At Modulr, we design our accounting payments technology to save accountants time. So, in that same vein, we’ve pulled together a handy list of how accountants can prepare their practices and clients for the post-Brexit road ahead, with all the extra deadlines that inevitably entails.
At the end of 2020, more than four years after the Brexit vote, the UK finally agreed a trading deal with the EU. This now gives accountants and their businesses much needed certainty about how companies can continue to operate and trade with their European counterparts and buy and sell goods and services.
While this new trading relationship came into effect from 1 January 2021, it was estimated in September that only a quarter of businesses were ready for Brexit. Therefore, accountants need to take the opportunity to communicate new legislation and requisite actions to clients promptly.
This will help businesses ensure that their operations and supply chains face minimal disruption and provide accountants with the opportunity to offer advice around growth opportunities.
Importing/exporting goods between the UK and the EU
EORI
Businesses exporting or importing goods to and from the UK will need to apply for a UK Economic Operator Registration and Identification Number (EORI). This is a unique code used to track and register customs information in the EU.
There are three types of EORI numbers available, with businesses needing to select the most appropriate based on their location and the countries they export to in the EU. Accountants should fill in forms with their clients to ensure they are accessing the category relevant to them.
Help businesses find a third party to manage customs
Leaving the EU means that many UK businesses will have to deal with customs declarations for the first time. This is a particularly complicated area, especially if you do not already have related experience.
Requirements include entering data into HMRC’s customs system relating to the value and origin of goods. This will often have to be sent to HMRC with specialist software.
Over the longer term accountants may choose to develop customs as a specialism and service in its own right.
Business travel to the EU
Passports
Individuals travelling to the EU for business must have at least six months left to run on their passports. If passports are due to expire sooner, they will need to apply for a new one.
Applications can be completed online and will take up to three weeks to process. If a renewal is needed urgently for work purposes, businesses should call the Government’s Passport Adviceline.
Travel insurance
Following Brexit, the European Health Insurance Card (EHIC) is being phased out and is being replaced by the Global Health Insurance Card (GHIC).
Both types of card provide the same medical treatment that locals would receive in any European Union country. While they can be handy to use in an emergency, businesses should also be advised to take on comprehensive private travel insurance, particularly in the context of Covid, to provide comfort and additional cover.
Employing EU Citizens
EU citizens coming to work in the UK
From 1 January 2020 EU citizens coming to work in the UK for the first time will need a visa.
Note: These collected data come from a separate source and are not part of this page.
(* ===== verification/FsmSpec.v ===== *)
(** * What the replicated state machine promises

    A log entry asks for at most one operation ([classify]); the state after a log is
    determined, key by key, by the operations of the log ([replay_refines]): the last writer
    wins in every map, a deletion clears an application together with its revisions, and the
    revision list of an application is the last ten entries of the history of the distinct
    generations that were replaced.  [fsm_inv] is the invariant of every reachable state. *)
From stdpp Require Import base strings numbers gmap list.
From Stdlib Require Import Ascii.
From S2P Require Import Prelude GoStrings GoTime Deploy Meta Placement Fsm.

Inductive op :=
| OpNode (id : string) (s : Snapshot)
| OpApp (key : string) (a : App)
| OpDelete (key : string)
| OpAssign (a : Assignment)
| OpBind (b : Binding).

(** The latest write of a log, for a selection of the operations that write. *)
Definition last_write {V} (sel : op → option (option V)) (ops : list op) : option V :=
  foldl (λ cur o, default cur (sel o)) None ops.

Definition sel_node (k : string) (o : op) : option (option Snapshot) :=
  if o is OpNode id s then if decide (id = k) then Some (Some s) else None else None.
Definition sel_app (k : string) (o : op) : option (option App) :=
  match o with
  | OpApp key a => if decide (key = k) then Some (Some a) else None
  | OpDelete key => if decide (key = k) then Some None else None
  | _ => None
  end.
Definition sel_assign (k : string) (o : op) : option (option Assignment) :=
  if o is OpAssign a then if decide (as_Key a = k) then Some (Some a) else None else None.
Definition sel_bind (k : string) (o : op) : option (option Binding) :=
  if o is OpBind b then if decide (bd_Key b = k) then Some (Some b) else None else None.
To do this, employers will need a sponsor licence (with fees applying for each person employed) and assign an individual within their company to manage the sponsorship process.
Accountants can help clients manage this process and act as witnesses for applications and supporting documents in certain circumstances.
EU settlement scheme
Employees will need to process applications, which are free, themselves so their companies should be told to flag this for relevant staff instead of becoming directly involved in completing online forms.
Changes to VAT
Say goodbye to EC sales lists
For periods beginning 1 January 2021 VAT registered UK companies will no longer have to fill in EC sales lists if they are selling overseas to customers in the EU.
These goods will still be treated as zero-rated, but businesses will need to retain evidence to document that they have left the UK.
Importing goods from the EU
The treatment of importing goods from non-EU countries will now also need to be applied to imports from the EU but with a few changes.
To ease the burden businesses will be able to apply postponed accounting for import duty on goods bought into the UK. This will put less pressure on their cash flow as VAT import values can be included on VAT returns instead of paying when the goods arrive at the border.
Changes to the sale of digital services to the EU
UK VAT registered businesses selling digital services, such as Apps, to the EU who were using VAT MOSS (allowing them to register once but sell to the whole of the EU) will instead need to apply for the VAT non-union scheme in an EU member state.
This will allow them to continue to sell to EU countries and charge their respective VAT rates.
The VAT MOSS non-union scheme registration must be completed by the 10th of the month subsequent to businesses generating their first sale after the UK leaves the EU. Therefore, if a company makes its first sale in January, they must register by 10 February 2021.
Accountants need time saving technology
While accountants have their work cut out communicating Brexit changes to businesses, digital technologies, such as Modulr’s payments dashboard can lessen their workload. The dashboard brings all client financial data into one place, with accountants freeing up their time by leveraging the very best in technology and financial access.
This time saving can be utilised to deliver services which technology can’t, such as advising on the new Brexit norm. We also prepared for Brexit and continuing to carry out payment services in the EU through our licence from the Central Bank of Ireland.